TASK DETAILS: Exact copies of all the records are to be printed.
========================================
(** A session of requests, and what it was answered. *)
Fixpoint session (rs : list Request.t) (w : world) : list Response.t * world :=
  match rs with
  | [] => ([], w)
  | r :: rs =>
      let '(resp, w) := run (serve config box verifier r) w in
      let '(resps, w) := session rs w in (resp :: resps, w)
  end.

(** C3: no request reads a secret.  On two servers that differ only in the values
    stored for secret variables every sequence of requests, reads and writes alike,
    is answered with the same responses, and the servers still differ only in the
    values of secrets. *)
Theorem requests_never_reveal_secrets rs w1 w2 :
  alike w1 w2 →
  (session rs w1).1 = (session rs w2).1 ∧ alike (session rs w1).2 (session rs w2).2.
Proof.
  revert w1 w2. induction rs as [|r rs IH]; intros w1 w2 Hw; [by split|]. cbn [session].
  destruct (low_serve r w1 w2 Hw) as [Hresp Hw'].
  destruct (run _ w1) as [resp1 w1'], (run _ w2) as [resp2 w2']. cbn [fst snd] in *.
  destruct (IH _ _ Hw') as [Hresps Hw'']. destruct (session rs w1') as [l1 w1''], (session rs w2') as [l2 w2''].
  cbn [fst snd] in *. by subst.
Qed.
End requests.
========================================
WRITTEN REPLY:
(** A session of requests, and what it was answered. *)
Fixpoint session (rs : list Request.t) (w : world) : list Response.t * world :=
  match rs with
  | [] => ([], w)
  | r :: rs =>
      let '(resp, w) := run (serve config box verifier r) w in
      let '(resps, w) := session rs w in (resp :: resps, w)
  end.

(** C3: no request reads a secret.  On two servers that differ only in the values
    stored for secret variables every sequence of requests, reads and writes alike,
    is answered with the same responses, and the servers still differ only in the
    values of secrets. *)
Theorem requests_never_reveal_secrets rs w1 w2 :
  alike w1 w2 →
  (session rs w1).1 = (session rs w2).1 ∧ alike (session rs w1).2 (session rs w2).2.
Proof.
  revert w1 w2. induction rs as [|r rs IH]; intros w1 w2 Hw; [by split|]. cbn [session].
  destruct (low_serve r w1 w2 Hw) as [Hresp Hw'].
  destruct (run _ w1) as [resp1 w1'], (run _ w2) as [resp2 w2']. cbn [fst snd] in *.
  destruct (IH _ _ Hw') as [Hresps Hw'']. destruct (session rs w1') as [l1 w1''], (session rs w2') as [l2 w2''].
  cbn [fst snd] in *. by subst.
Qed.
End requests.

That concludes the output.